Prudential Insurance, a unit of Prudential Financial Inc., Newark, N.J., also has agreed to settle the investigation launched by New York Attorney General Eliot Spitzer by paying a $2.5 million penalty to New York and by paying $16.5 million into a group insurance policyholder compensation fund.

The agreement with California regulators requires changes in business practices but not cash payments, Prudential says.

The settlement agreement eliminates payment of contingent commissions to brokers in connection with the purchase of group life insurance, group disability insurance and other group insurance products, according to officials in Spitzer’s office.

Prudential will provide full disclosure of broker compensation to employers that want to buy group insurance from it for employees, officials say.

The California settlement includes similar disclosure requirements and also forbids Prudential from entering into any financial relationships, including equity ownership or financing relationships, with brokers.

Another provision forbids Prudential from sponsoring broker production contests or similar programs which provide for compensation or other remuneration, such as trips and gifts, for brokers.

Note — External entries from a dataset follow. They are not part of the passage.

Lemma inline_safe s i t f :
  inv s → tp_threads s !! i = Some t → t_pc t = Inline f → safe (run_task run_on i (leave_call t Code) f s).
Proof.
  intros HI E Ht. destruct (thread_cases s i t HI E) as [[_ [_ Hpc]]|(j & first & bs & -> & Ef & Eb & HC)]; [by rewrite Ht in Hpc|].
  destruct HC as (aw & ao & r & n & k & HS & HK & Ho & HN & HR & HA).
  destruct t as [pc prog d lf]. cbn [t_pc t_prog t_leaf] in *. subst pc.
  inversion HS as [| | |i0 v Hv|pc Hpc| | | |  |  | |]; subst; [|done].
  rewrite list_lookup_fmap in Hv. destruct (bs !! n) as [b|] eqn:Eb0; [|done]. injection Hv as <-.
  destruct HR as (l & El & HL & HW). unfold run_task. cbn [run_on]. rewrite El.
  pose proof (lookup_lt_Some _ _ _ Eb0) as Hlt. rewrite (proj2 (Nat.ltb_lt n (length l))) by lia. cbn [safe].
  eapply (inv_own s _ j first bs); [done|done|done|exact E|reflexivity|done|done|done|done|done| |].
  - intros j' Hne. cbn [put set_threads set_mem tp_waiters tp_mem m_results m_answers]. by rewrite lookup_insert_ne.
  - exists true, true, false, (S n), Busy. cbn [t_pc t_prog leave_call put set_threads set_mem tp_waiters tp_mem m_results m_answers].
    split; [constructor; rewrite length_fmap; lia|]. split; [done|]. split; [lia|]. split; [exact HN|]. split; [|done].
    rewrite lookup_insert_eq. eexists. split; [done|]. split; [by rewrite length_insert|].
    intros i' b' Hi' Hb' Hu. destruct (decide (i' = n)) as [->|Hne].
    + rewrite list_lookup_insert_eq by lia. congruence.
    + rewrite list_lookup_insert_ne by done. apply HW; [lia|done|done].
Qed.

(** A task is handed to the pool. *)
Lemma submit_safe s w j first bs prog d i b :
  inv s → firsts !! j = Some first → bss !! j = Some bs → bs !! i = Some b →
  let t := {| t_pc := Code; t_prog := Submit (Some j) (Write j i (Ret b)) false :: prog; t_depth := d; t_leaf := false |} in
  tp_threads s !! (W + j)%nat = Some t → prog = submits j (S i) (drop (S i) (Ret <$> bs)) ++ collect first j →
  (outstanding j s ≤ i)%nat → tp_waiters s !! j = Some (Z.of_nat (outstanding j s)) →
  (∃ l, m_results (tp_mem s) !! j = Some l ∧ results_ok bs i (λ i, unwritten j i s) l) →
  safe (submit (W + j) w {| t_pc := Code; t_prog := prog; t_depth := d; t_leaf := false |} (Some j) (Write j i (Ret b)) false s).
Proof.
  intros HI Ef Eb Hb t E Ep Ho HN (l & El & HL & HW0). unfold submit. cbn [t_leaf]. set (t1 := {| t_pc := Code |}).
  pose proof (lookup_lt_Some _ _ _ Hb) as Hlt. destruct (run_here t1 false s).
  { cbn [safe]. eapply (inv_own s _ j first bs); [done|done|done|exact E|reflexivity|done|done|done|done|done|done|].
    exists true, true, false, i, Busy. cbn [t_pc t_prog enter t1]. subst prog.
    split; [apply st_inline; by rewrite list_lookup_fmap, Hb|]. split; [done|]. split; [lia|]. split; [exact HN|].
    split; [by exists l|done]. }
  unfold inc. rewrite HN. cbn [mbind option_bind].
  assert (fits 32 (Z.of_nat (outstanding j s) + 1) = true) as Hfit.
  { apply fits_spec. pose proof (proj1 (Forall_lookup _ _) Hsmall j bs Eb) as H. cbn in H. lia. }
  rewrite (chk_Some _ _ Hfit). cbn [mbind option_bind]. cbv zeta iota.
  set (e := {| e_wo := Some j; e_f := Write j i (Ret b); e_leaf := false |}). set (s1 := put _ _ _). cbn [safe]. set (s' := set_threads s1 _).
  assert (Forall2 wakes (<[(W + j)%nat := t1]> (tp_threads s)) (tp_threads s')) as HW by apply notify_one_wakes.
  destruct (counts s s' (W + j) t t1 E HW) as [Co Cu].
  assert (tp_queue s' = tp_queue s ++ [e]) as EQ by done. unfold queued in Co. rewrite EQ in Co, Cu.
  assert (∀ j', is_for j' e = if decide (j' = j) then 1%nat else 0%nat) as Hf
    by (intros j'; unfold is_for; cbn [e e_wo]; repeat case_decide; congruence).
  assert (∀ j' i', is_write j' i' e = if decide (j' = j ∧ i' = i) then 1%nat else 0%nat) as Hw
    by (intros j' i'; unfold is_write; cbn [e e_f]; repeat case_decide; naive_solver).
  assert (∀ j' i', unwritten j' i' s' = unwritten j' i' s + is_write j' i' e)%nat as Hu.
  { intros j' i'. specialize (Cu j' i'). rewrite sum_over_app in Cu. change (uncalled j' i' t) with 0%nat in Cu.
    change (uncalled j' i' t1) with 0%nat in Cu. change (sum_over (is_write j' i') [e]) with (is_write j' i' e + 0)%nat in Cu. lia. }
  assert (∀ j', queued j' s' = queued j' s + is_for j' e)%nat as Hq by (intros j'; unfold queued; rewrite EQ; apply queued_app).
  assert (∀ j', outstanding j' s' = outstanding j' s + is_for j' e)%nat as Ho'.
  { intros j'. specialize (Co j'). rewrite queued_app in Co. change (busy j' t) with 0%nat in Co. change (busy j' t1) with 0%nat in Co. lia. }
  eapply inv_moved; [exact HI|exact E|exact HW|apply HI|done| |done|lia|].
  - rewrite EQ. apply Forall_app. split; [apply HI|]. constructor; [|constructor]. by exists j, bs, i, b.
  - intros j' first' bs' Ef' Eb'. destruct (decide (j' = j)) as [->|Hne].
    + assert (first' = first) as -> by congruence. assert (bs' = bs) as -> by congruence.
      assert (<[(W + j)%nat := t1]> (tp_threads s) !! (W + j)%nat = Some t1) as E1
        by (apply list_lookup_insert_eq; by eapply lookup_lt_Some).
      destruct (Forall2_lookup_l _ _ _ _ _ HW E1) as (t2 & E2 & Hw2). exists t2. split; [exact E2|].
      apply (client_inv_wakes _ _ _ _ _ _ _ _ _ _ _ Hw2). exists true, true, false, (S i), Busy. cbn [t_pc t_prog t1].
      subst prog. split; [constructor; rewrite length_fmap; lia|]. split; [done|]. rewrite Ho', Hf, decide_True by done.
      split; [lia|]. split; [unfold s', s1; cbn [put set_threads set_queue set_waiters tp_waiters]; rewrite lookup_insert_eq; f_equal; lia|].
      split; [|done]. exists l. split; [exact El|]. split; [exact HL|]. intros i' b' Hi' Hb' Hz. rewrite Hu, Hw in Hz.
      destruct (decide (j = j ∧ i' = i)) as [|Hni]; [lia|]. apply HW0; [|done|lia]. destruct (decide (i' = i)); [naive_solver|lia].
    + eapply caller_step; [exact HI|exact E|exact HW|done|done|lia| |done|done| | |].
      * unfold s', s1. cbn [put set_threads set_queue set_waiters tp_waiters]. by rewrite lookup_insert_ne.
      * rewrite Hq, Hf, decide_False by done. lia.
      * rewrite Ho', Hf, decide_False by done. lia.
      * intros i'. rewrite Hu, Hw, decide_False by naive_solver. lia.
Qed.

“Prudential cooperated with the authorities throughout the process and voluntarily implemented procedures for the disclosure of contingent commissions retroactive to January 2004,” Prudential says in a statement about the settlement agreement. “The settlement resolves the investigation and is in the best interest of Prudential and its policyholders.”

Spitzer has issued a statement of his own welcoming the agreement.

The settlement “helps restore integrity to the insurance marketplace by mandating complete disclosure of payments to brokers,” Spitzer says.

Spitzer began looking into group insurance producer compensation at Prudential in 2004, while he was taking a broader look at the insurance market as a whole.

California Insurance Commissioner John Garamendi has issued a statement praising Prudential’s decision to settle.

The California settlement “is recognition that brokers, agents and insurers owe their clients truth and honesty in their dealings, and I encourage other carriers to follow this example,” Garamendi says.

Prudential paid about $60 million in contingent to overrides from 1999 to 2005 on a total of about $18 billion in insurance premiums, officials report.

“Prudential also paid certain brokers case specific overrides or ‘single case overrides’ in order to, among other things, close a deal or encourage future business,” officials say.